I was a Senior Product Manager with AutoTraderGroup when we bought Kelley Blue Book and developed Trade-in Marketplace with the famous auction guru, Robert Hollenshead. I was part of the team that built go-to-market strategies for these new offerings around the Consumer Decision Journey. I spent the next four years in product development, leading field sales training, and participating in dealer engagements discussions. We had a lot of success showing dealers how these new solutions would change the industry, and they did. However, the missing piece that always came back to haunt us was that we were not an INTEGRATED solution, only siloed offerings. Brian speaks to that very thing in his opening. Cox Automotive has worked diligently on that over the last 6 or 7 years, and this is a big reveal of those efforts.

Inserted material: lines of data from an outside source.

(** * The ARC documentation scraper and processor

    A shallow embedding of [umich-arc-scraper.py] (class [ARCDocScraper]) and
    of the page loader and link-graph builder of [umich-arc-processor.py]
    (class [ARCDocProcessor]), with the properties of the crawl engine.

    Conventions.
    - A Python [str] is a [string]; the text handled here is ASCII. The
      character classes ([\w] of [re], white space) and [urlparse] are
      modelled on ASCII text, where they are the library's; a theorem that
      depends on one of them beyond that says on which URLs it holds
      ([plain_url]).
    - A Python [dict] used as a map is a [gmap], a [set] is a [gset].
    - The network is a function from URLs to fetched documents
      ([None]: the GET failed or answered with an error status).
    - Files written with [json.dump] are kept as the dumped value; the
      textual JSON layer of the standard library is not part of the model.
    - Log lines are not modelled. *)

From Stdlib Require Import Ascii DecimalNat DecimalString.
From stdpp Require Import gmap strings list fin_maps.

(** ** Python string operations *)

Module Str.

(** [s.startswith(p)] *)
Definition startswith (s p : string) : bool := String.prefix p s.

(** [s.endswith(suf)] *)
Fixpoint endswith (s suf : string) : bool :=
  if String.eqb s suf then true
  else match s with
       | EmptyString => false
       | String _ s' => endswith s' suf
       end.

(** [sub in s] *)
Fixpoint contains (sub s : string) : bool :=
  if String.prefix sub s then true
  else match s with
       | EmptyString => false
       | String _ s' => contains sub s'
       end.

(** [c in s] for a single character *)
Fixpoint mem (c : ascii) (s : string) : bool :=
  match s with
  | EmptyString => false
  | String d s' => if Ascii.eqb c d then true else mem c s'
  end.

(** [s.split(c, 1)] when [c] occurs in [s]: the text before the first
    occurrence and the text after it. *)
Fixpoint split1 (c : ascii) (s : string) : option (string * string) :=
  match s with
  | EmptyString => None
  | String d s' =>
      if Ascii.eqb c d then Some (EmptyString, s')
      else match split1 c s' with
           | Some (a, b) => Some (String d a, b)
           | None => None
           end
  end.

(** The same split at the LAST occurrence of [c]. *)
Fixpoint rsplit1 (c : ascii) (s : string) : option (string * string) :=
  match s with
  | EmptyString => None
  | String d s' =>
      match rsplit1 c s' with
      | Some (a, b) => Some (String d a, b)
      | None => if Ascii.eqb c d then Some (EmptyString, s') else None
      end
  end.

Fixpoint map (f : ascii -> ascii) (s : string) : string :=
  match s with
  | EmptyString => EmptyString
  | String c s' => String (f c) (map f s')
  end.

Fixpoint filter (f : ascii -> bool) (s : string) : string :=
  match s with
  | EmptyString => EmptyString
  | String c s' => if f c then String c (filter f s') else filter f s'
  end.

Fixpoint forallb (f : ascii -> bool) (s : string) : bool :=
  match s with
  | EmptyString => true
  | String c s' => f c && forallb f s'
  end.

(** [s.lstrip(chars)] with the character class given as a predicate *)
Fixpoint lstrip (f : ascii -> bool) (s : string) : string :=
  match s with
  | EmptyString => EmptyString
  | String c s' => if f c then lstrip f s' else s
  end.

Fixpoint rev_app (s acc : string) : string :=
  match s with
  | EmptyString => acc
  | String c s' => rev_app s' (String c acc)
  end.

Definition rev (s : string) : string := rev_app s EmptyString.

Definition rstrip (f : ascii -> bool) (s : string) : string :=
  rev (lstrip f (rev s)).

(** [sep.join(l)] *)
Fixpoint join (sep : string) (l : list string) : string :=
  match l with
  | [] => EmptyString
  | [x] => x
  | x :: l' => x +:+ sep +:+ join sep l'
  end.

Definition code (c : ascii) : nat := nat_of_ascii c.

With behavioral targeting, first-party data, AI, and access to all the data points of Cox Automotive’s vertical and horizontal brands, Dealer.com is now aware of exactly what the shopper did in the past, what they are doing today, and what they are expected to do tomorrow. With those data sets, Dealer.com can now update a shopper’s consideration patterns every hour to ensure the content dealers serve is timely and relevant. For example, a customer shopping on Autotrader for a 4Runner at work goes to the coffee shop and browses the same cars on their cell phone, then returns home and values their trade on their home network. 2 days later, they go to a dealership’s 4Runner showroom page. DDC can now string all that first-party data together to paint a clear picture of a shopper with a trade that is interested in a 4Runner. They can also change targeting based on behavioral changes with the shopper during that same decision journey. So if they start on a 4Runner but then start searching consistently for an F150, they can shift to truck targeting with the consumer and stay relevant. Even better, DDC can use the timely “People not Pixels” data to understand when to pull back on advertising and let them digest what they have already seen without becoming intrusive. This makes Dealer.com Advertising powerful and efficient as it pertains to dealers’ ad spend and consumer preferences.

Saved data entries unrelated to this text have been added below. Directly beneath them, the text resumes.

(** * HORMIGON_ML: the prediction / validation / classification pipeline

    A shallow embedding of the model-handler code of the concrete-strength
    predictor ([model_handler.py], [model_handler_fixed.py]), of the
    helpers of [utils.py] that mirror it and of the value and colour logic
    of the gauge in [ui_components.py], with the properties the
    specification states about them and further properties read off the
    code.

    Numbers.  The Python code computes on [float] (and [int]) values.  A
    finite number is represented here by the rational it denotes, and the
    three special values of a float are kept as separate constructors, so
    that every comparison the code performs ([<=], [<], [==], the NaN
    rules, [max]/[min] of the builtins) is modelled exactly.  Arithmetic on
    finite values is exact rational arithmetic: the rounding of binary64 is
    outside this model.  The statements below therefore speak of order,
    bounds, saturation and tolerances, which the arithmetic of the code
    shares, and where one names a rounded value it does so through
    [py_round], the [round] of the source.  What the model does keep of
    binary64 is its range: the conversion of the feature values to a
    [float64] array raises [OverflowError] on an [int] beyond it. *)

From Stdlib Require Import QArith Qround Qabs ZArith List String Bool Lia Lqa.
From Stdlib Require Import Sorted Permutation.
Import ListNotations.

Open Scope string_scope.
Open Scope Z_scope.
Open Scope Q_scope.
Open Scope list_scope.

(* ================================================================== *)
(** ** Python numbers *)

Module PyNum.

Inductive pyfloat : Type :=
| Fin (q : Q)      (* a finite int or float *)
| PInf             (* float('inf') *)
| NInf             (* -float('inf') *)
| NaN.             (* float('nan') *)

Definition Qlt_bool (a b : Q) : bool := negb (Qle_bool b a).

(** [x <= y] *)
Definition py_le (x y : pyfloat) : bool :=
  match x, y with
  | NaN, _ | _, NaN => false
  | Fin a, Fin b => Qle_bool a b
  | NInf, _ => true
  | _, PInf => true
  | _, _ => false
  end.

(** [x < y] *)
Definition py_lt (x y : pyfloat) : bool :=
  match x, y with
  | NaN, _ | _, NaN => false
  | Fin a, Fin b => Qlt_bool a b
  | NInf, NInf => false
  | NInf, _ => true
  | PInf, _ => false
  | Fin _, PInf => true
  | Fin _, NInf => false
  end.

(** [x == y] *)
Definition py_eq (x y : pyfloat) : bool :=
  match x, y with
  | Fin a, Fin b => Qeq_bool a b
  | PInf, PInf | NInf, NInf => true
  | _, _ => false
  end.

(** [np.isnan], [np.isinf] *)
Definition isnan (x : pyfloat) : bool :=
  match x with NaN => true | _ => false end.

Definition isinf (x : pyfloat) : bool :=
  match x with PInf | NInf => true | _ => false end.

Definition isfinite (x : pyfloat) : bool :=
  match x with Fin _ => true | _ => false end.

(** The builtins [max(a, b)] and [min(a, b)]: the first argument is kept
    unless the second one compares strictly greater (smaller). *)
Definition py_max (a b : pyfloat) : pyfloat := if py_lt a b then b else a.
Definition py_min (a b : pyfloat) : pyfloat := if py_lt b a then b else a.

Definition py_neg (x : pyfloat) : pyfloat :=
  match x with
  | Fin a => Fin (- a)
  | PInf => NInf
  | NInf => PInf
  | NaN => NaN
  end.

Definition py_abs (x : pyfloat) : pyfloat :=
  match x with
  | Fin a => Fin (Qabs a)
  | PInf | NInf => PInf
  | NaN => NaN
  end.

Definition py_add (x y : pyfloat) : pyfloat :=
  match x, y with
  | NaN, _ | _, NaN => NaN
  | Fin a, Fin b => Fin (a + b)
  | PInf, NInf | NInf, PInf => NaN
  | PInf, _ | _, PInf => PInf
  | NInf, _ | _, NInf => NInf
  end.

Definition py_sub (x y : pyfloat) : pyfloat := py_add x (py_neg y).

(** The sign of a finite factor decides what an infinity becomes. *)
Definition scale_inf (pos : bool) (a : Q) : pyfloat :=
  if Qeq_bool a 0 then NaN
  else if Qlt_bool 0 a then (if pos then PInf else NInf)
  else (if pos then NInf else PInf).

Definition py_mul (x y : pyfloat) : pyfloat :=
  match x, y with
  | NaN, _ | _, NaN => NaN
  | Fin a, Fin b => Fin (a * b)
  | PInf, Fin a | Fin a, PInf => scale_inf true a
  | NInf, Fin a | Fin a, NInf => scale_inf false a
  | PInf, PInf | NInf, NInf => PInf
  | PInf, NInf | NInf, PInf => NInf
  end.

(** Round half to even, to an integer. *)
Definition round_half_even (q : Q) : Z :=
  let f := Qfloor q in
  match Qcompare (q - inject_Z f) (1 # 2) with
  | Lt => f
  | Gt => (f + 1)%Z
  | Eq => if Z.even f then f else (f + 1)%Z
  end.

(** [round(q, ndigits)] on a finite value. *)
Definition round_ndigits (q : Q) (ndigits : nat) : Q :=
  inject_Z (round_half_even (q * inject_Z (10 ^ Z.of_nat ndigits)))
  / inject_Z (10 ^ Z.of_nat ndigits).

(** [round(x, ndigits)]: NaN and the infinities are returned as they are. *)
Definition py_round (x : pyfloat) (ndigits : nat) : pyfloat :=
  match x with
  | Fin q => Fin (round_ndigits q ndigits)
  | _ => x
  end.

End PyNum.
Export PyNum.

(* ================================================================== *)
(** ** Dictionaries, exceptions and the log *)

Module Py.

(** A Python [dict] keeps its items in insertion order, which
    [inputs.items()] exposes: an association list. *)
Definition dict (V : Type) : Type := list (string * V).

Fixpoint dict_get {V : Type} (d : dict V) (k : string) : option V :=
  match d with
  | [] => None
  | (k', v) :: d' => if String.eqb k' k then Some v else dict_get d' k
  end.

(** [k in d] *)
Definition dict_in {V : Type} (k : string) (d : dict V) : bool :=
  match dict_get d k with Some _ => true | None => false end.

Definition keys {V : Type} (d : dict V) : list string := map fst d.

Finally, with the many Cox Automotive integrations, dealers can now identify when their target “person” purchased a vehicle and then turn those dollars into service retention marketing ads after a specific time. This is the “next level” when your ad dollars can intuitively switch to dealer loyalty marketing after purchase. I know, from my days leading a National Fixed Ops team for Toyota, CSR (Customer Service Retention) is vital for the OEMs. No one else can do that today. Speaking of OEMs, CAMP360 is another Cox Automotive differentiator that we will discuss in another article. If you know of it, you know. If not, I would highly suggest you take a look.

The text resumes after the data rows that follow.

Section has_perm.
Context {os : OsPath}.

(** The loop of [has_perm] over the override table. *)
Fixpoint has_perm_operms (p : ascii) (path : string)
    (ops : dict (string * bool)) : option bool :=
  match ops with
  | [] => None
  | (dir_, (operm, recursive)) :: rest =>
      if String.eqb path dir_
         || (recursive && Py.startswith path (dir_ +:+ String sep ""))
      then Some (Py.contains p operm)
      else has_perm_operms p path rest
  end.

(** The loop of [has_perm] over the values of the user's mount table. *)
Fixpoint has_perm_mounts (path : string) (values : list string) : bool :=
  match values with
  | [] => false
  | real_base :: rest =>
      let base := normcase (normpath real_base) in
      if String.eqb path base || Py.startswith path (base +:+ String sep "")
      then true
      else has_perm_mounts path rest
  end.

(** [has_perm]; [p] is the permission character, [path] is [None] when
    the argument is left out. *)
Definition has_perm (self : HashedAuthorizer) (USER_DIR_MAP : registry)
    (username : string) (p : ascii) (path : option string) : result bool :=
  match user_table self !! username with
  | None => raise (KeyError username)
  | Some u =>
      match path with
      | None => ret (Py.contains p (perm u))
      | Some path =>
          if String.eqb path "/" then ret (Py.contains p (perm u))
          else
            let path := normcase path in
            match has_perm_operms p path (operms u) with
            | Some b => ret b
            | None =>
                let dirs := default [] (USER_DIR_MAP !! username) in
                if has_perm_mounts path (dict_values dirs)
                then ret (Py.contains p (perm u))
                else ret false
            end
      end
  end.

End has_perm.

(** [hmac.compare_digest] on two [str]: a [TypeError] unless both are
    ASCII, else their equality. *)
Definition is_ascii (s : string) : bool :=
  forallb (fun c => (N_of_ascii c <? 128)%N) (list_ascii_of_string s).

Definition compare_digest (a b : string) : result bool :=
  if is_ascii a && is_ascii b then ret (String.eqb a b) else raise TypeError.

(** [validate_authentication]: the outcome and the authorizer after the
    call. *)
Definition validate_authentication `{Hashlib} (self : HashedAuthorizer)
    (username password : string) : result unit * HashedAuthorizer :=
  if negb (has_user self username)
  then (raise (AuthenticationFailed "Authentication failed."), self)
  else
  match user_table self !! username with
  | None => (raise (KeyError username), self)
  | Some u =>
      let stored := pwd u in
      if negb (Py.truthy stored)
      then (raise (AuthenticationFailed
                     "Password not configured. Run hash_password.py first."),
            self)
      else if negb (Py.contains "$" stored)
      then (raise (AuthenticationFailed "Invalid password hash format."), self)
      else
        let '(salt, expected_hash) := Py.split1 "$" stored in
        let actual_hash := sha256_hexdigest (salt +:+ password) in
        match compare_digest actual_hash expected_hash with
        | inl e => (raise e, self)
        | inr true => (ret tt, self)
        | inr false =>
            (raise (AuthenticationFailed "Authentication failed."), self)
        end
  end.

(** ** server.py: configuration and bootstrap *)

(** A user record of the configuration; a field is [None] when the JSON
    object has no such key. *)
Record user_cfg := {
  cfg_username : option string;
  cfg_password_hash : option string;
  cfg_permissions : option string;
  cfg_directories : option (dict string)
}.

Record config := {
  cfg_users : option (list user_cfg);
  cfg_banner : option string;
  cfg_passive_ports : option (list Z);
  cfg_host : option string;
  cfg_port : option Z;
  cfg_max_connections : option Z;
  cfg_max_connections_per_ip : option Z
}.

(** The listening sockets: [FTPServer((host, port), handler)] creates a
    socket, binds it and listens, or fails with [OSError]. *)
Class OsNet := {
  Net : Type;
  bind_and_listen : string * Z -> Net -> result unit * Net
}.

(** What [setup_server] stores in the [FTPServer] and its handler class. *)
Record FTPServer := {
  authorizer : HashedAuthorizer;
  banner : string;
  passive_ports : option (Z * Z);   (* range(start, stop) *)
  address : string * Z;
  max_cons : Z;
  max_cons_per_ip : Z
}.

Section server.
Context {os : OsPath} {osf : OsFiles} {net : OsNet} {bi : Builtins}.

(** The process state [setup_server] acts on: the disk, the global
    [USER_DIR_MAP] of [filesystem.py] and the sockets. *)
Record world := {
  disk : Disk;
  USER_DIR_MAP : registry;
  sockets : Net
}.

(** The inner loop of [validate_directories], over one user's
    [directories.items()]. *)
Fixpoint validate_directories_items (items : dict string) (d : Disk)
    : result unit * Disk :=
  match items with
  | [] => (ret tt, d)
  | (name, path) :: rest =>
      let real_path := normpath path in
      if negb (os_path_isdir real_path d) then
        match os_makedirs real_path d with
        | (inl e, d') => (raise e, d')
        | (inr _, d') => validate_directories_items rest d'
        end
      else validate_directories_items rest d
  end.

(** [validate_directories] *)
Fixpoint validate_directories (users_config : list user_cfg) (d : Disk)
    : result unit * Disk :=
  match users_config with
  | [] => (ret tt, d)
  | user_cfg :: rest =>
      match validate_directories_items
              (default [] (cfg_directories user_cfg)) d with
      | (inl e, d') => (raise e, d')
      | (inr _, d') => validate_directories rest d'
      end
  end.

(** The body of the [for user_cfg in users] loop of [setup_server]: the
    global registry is written before [add_user] is called. *)
Definition setup_user (user_cfg : user_cfg) (authorizer : HashedAuthorizer)
    (reg : registry) : result HashedAuthorizer * registry :=
  match cfg_username user_cfg with
  | None => (raise (KeyError "username"), reg)
  | Some username =>
      let password_hash := default "" (cfg_password_hash user_cfg) in
      let permissions := default "elr" (cfg_permissions user_cfg) in
      let directories := default [] (cfg_directories user_cfg) in
      let reg := <[username := directories]> reg in
      let first_dir := head (dict_values directories) in
      let home :=
        match first_dir with
        | Some first_dir =>
            if Py.truthy first_dir then normpath first_dir else normpath "."
        | None => normpath "."
        end in
      (add_user authorizer username password_hash home permissions, reg)
  end.

(** The [for user_cfg in users] loop. *)
Fixpoint setup_users (users : list user_cfg) (authorizer : HashedAuthorizer)
    (reg : registry) : result HashedAuthorizer * registry :=
  match users with
  | [] => (ret authorizer, reg)
  | user_cfg :: rest =>
      match setup_user user_cfg authorizer reg with
      | (inl e, reg') => (raise e, reg')
      | (inr authorizer', reg') => setup_users rest authorizer' reg'
      end
  end.

(** [setup_server] *)
Definition setup_server (config : config) (w : world)
    : result FTPServer * world :=
  let authorizer := HashedAuthorizer_init in
  let users := default [] (cfg_users config) in
  match validate_directories users (disk w) with
  | (inl e, d') =>
      (raise e, {| disk := d'; USER_DIR_MAP := USER_DIR_MAP w;
                   sockets := sockets w |})
  | (inr _, d') =>
      match setup_users users authorizer (USER_DIR_MAP w) with
      | (inl e, reg') =>
          (raise e, {| disk := d'; USER_DIR_MAP := reg';
                       sockets := sockets w |})
      | (inr authorizer, reg') =>
          let banner := default "Welcome to FKFTP Server." (cfg_banner config) in
          let passive_ports :=
            match default [60000; 65535]%Z (cfg_passive_ports config) with
            | [lo; hi] => Some (lo, (hi + 1)%Z)
            | _ => None
            end in
          let host := default "0.0.0.0" (cfg_host config) in
          let port := default 2121%Z (cfg_port config) in
          match bind_and_listen (host, port) (sockets w) with
          | (inl e, n') =>
              (raise e, {| disk := d'; USER_DIR_MAP := reg'; sockets := n' |})
          | (inr _, n') =>
              (ret {| authorizer := authorizer;
                      banner := banner;
                      passive_ports := passive_ports;
                      address := (host, port);
                      max_cons :=
                        default 256%Z (cfg_max_connections config);
                      max_cons_per_ip :=
                        default 5%Z (cfg_max_connections_per_ip config) |},
               {| disk := d'; USER_DIR_MAP := reg'; sockets := n' |})
          end
      end
  end.

End server.

(** ** Specification vocabulary *)

Section vocabulary.
Context {os : OsPath}.

(** The code's prefix test, [path.startswith(base + os.sep)], as a
    proposition: [path] is [base], one separator, and a remainder.  For
    a [base] that does not end in the separator this says that [path]
    lies strictly below [base]; no path passes it for a [base] that ends
    in the separator (the filesystem root, a drive root), whose children
    are told by [strict_ancestor] instead. *)
Definition below (base path : string) : Prop :=
  exists rest, path = base +:+ String sep rest.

This integrated solution will be Dealer.com’s differentiator using Cox Automotive's proprietary data over the next 1-3 years. With all the privacy changes and cookies going away, it will be slow-moving, but “People, not Pixels” will undoubtedly increase Dealer and OEM ROAS (return on ad spend). As a result, it will give dealers what they have asked for the last two decades, more control of a more targeted ad spend.